China is arguably, and simultaneously, the world’s oldest culture and the world’s newest mega-economy and super-power. Not only does China have the 2nd largest GDP in the world, but it is one of only 4 countries that are net international creditors (the other three being Norway, Luxumbourg, and Switzerland). In comparison, the US, with the largest GDP (of slightly less than 18 Trillion), has an external debt that is roughly 18 Trillion. (In other words, it’s debt now exceeds its annual GDP!)

It’s also the world’s most populous country with 1.35 Billion people and the second largest country by land area. It has the world’s third longest river, 14,500 kilometers (or 9,000 miles) of coast lines, approximately 130 ports open to foreign ships, over 11,000 kilometers (or 6,800 miles) of rail, and over 180 commercial airports. It’s rail network and ships transport a significant percentage of the world’s global trade and traffic is still increasing annually.

China is no longer the emerging economy of the 80s and 90s that you outsourced to and imported from — now it is the emergent economy that is outsourcing to Brazil (to serve the North American Market, consider Foxconn) and Africa (to serve the European market). And, for most multi-nationals, it’s their newest, and most promising (and potentially most profitable) market. China already has over 220 billionaires, and this number increases annually. (The US has 442.)

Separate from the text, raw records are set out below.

(* ===== verification/AuditTrail.v ===== *)
(** * The event bus ([events/])

    Handlers are registered by event name, or for every event under ["*"]; publishing
    calls all of them and only then raises.  A handler is a computation on the
    state of the publisher. *)

From stdpp Require Import sorting.
From S2P Require Import Prelude Vocabulary Effects Json Dicts Texts EvidenceStore JsonText.

#[local] Open Scope Z_scope.

Record BaseEvent := { event_name : string; event_payload : dict; occurred_at : datetime }.

Section Bus.
Context {S : Type}.

Definition EventHandler := BaseEvent → M S unit.
Definition EventHandlerRegistry := list (string * list EventHandler).

(** [EventBus.subscribe], through [EventHandlerRegistry.register]. *)
Definition subscribe (name : string) (handler : EventHandler) (r : EventHandlerRegistry)
    : EventHandlerRegistry := append_to name handler r.

Definition handlers_for (name : string) (r : EventHandlerRegistry) : list EventHandler :=
  from_option id [] (get name r) ++ from_option id [] (get "*" r).

Definition clear (_ : EventHandlerRegistry) : EventHandlerRegistry := [].

(** One turn of the loop of [EventDispatcher.publish]: the error it appends. *)
Definition handle (event : BaseEvent) (handler : EventHandler) : M S (list exn) :=
  try_except (handler event ;;; ret []) (λ exc,
    if isinstance exc Exception_ then ret [exc] else reraise exc).

(** [EventDispatcher.publish]. *)
Definition publish (r : EventHandlerRegistry) (event : BaseEvent) : M S unit :=
  errors <- map_m (handle event) (handlers_for (event_name event) r) ;;
  if is_nil (concat errors) then ret tt
  else raise EventError ("Failed to dispatch event '" +:+ event_name event +:+ "'.").

(** ** Subscriptions *)

(** A registry after subscriptions, in their order. *)
Definition subscribed (subs : list (string * EventHandler)) : EventHandlerRegistry :=
  fold_left (λ r '(name, handler), subscribe name handler r) subs [].

Definition handlers_of (name : string) (subs : list (string * EventHandler)) : list EventHandler :=
  map snd (List.filter (λ s, fst s ≟ name) subs).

And as a result, China is turning the traditional sourcing world topsy-turvy — especially now that the New Silk Road (China’s Grand Strategy has been operational for eight weeks. (Source: UNZ) As described in the UNZ article, and on SI last fall (in What Impact Will The New Silk Road Have on Global Trade?, for e.g.), this 13,000 km railroad that crosses China from East to West and then Kazakhstan, Russia, Belarus, Poland, Germany, France, and finally Spain enables trade across most of Eurasia. And when the high-speed rail is complete, transport from China to Europe will take even less time than it does now. And China, which is home to 7 of the world’s top 10 container ports and which serves up air cargo that represents more than one-third of global trade value (even though only 1% by weight), will control even more of global trade then it does now! While also being your biggest customer.

You can’t deal with China in the old way anymore. Gone are the days when they were the low cost provider that needed your business. Gone are the days when you could fall back on Mexico. And gone are the days when you never needed to worry about the China market. Now they are a lower cost provider, due to their increases in efficiency (just like Japan increased in efficiency after WWII), but they don’t need your business. They have money and they have the world to sell you. Because Mexico was almost abandoned for China, there are few factories left that can produce modern electronics and none that can produce the volume to equal a Foxconn. And with most markets stagnant, China is one of your few opportunities for growth. Moreover, the supplier you are negotiating with to produce your cell phones for Engineering might be the same supplier your sales team is negotiating with to buy IT’s new mobile factory management software suite.

In other words, when China is across the table, they are not a vendor or supplier that can be beaten down with old-school hard-ball negotiation (even if they historically put melamine in the milk, lead in the paint, and who knows what in the pet food) — they are a partner, and equal, and must be approached as such. Even if you never sell to them, you might sell to one of their partners, and they talk just like we do. This doesn’t mean that you shouldn’t be determined in your negotiations — as you should always fight for the best deal — but be fair, realistic, and base your demands on fact and should-cost models, not empty threats or baseless demands for unreasonable cost reductions.

China is about to become your upstream as well as your downstream supply chain. You have to abandon your old view of the world, accept this reality, and start preparing for it. It doesn’t have to be the damnation that causes your undoing. It can be your salvation. Your choice.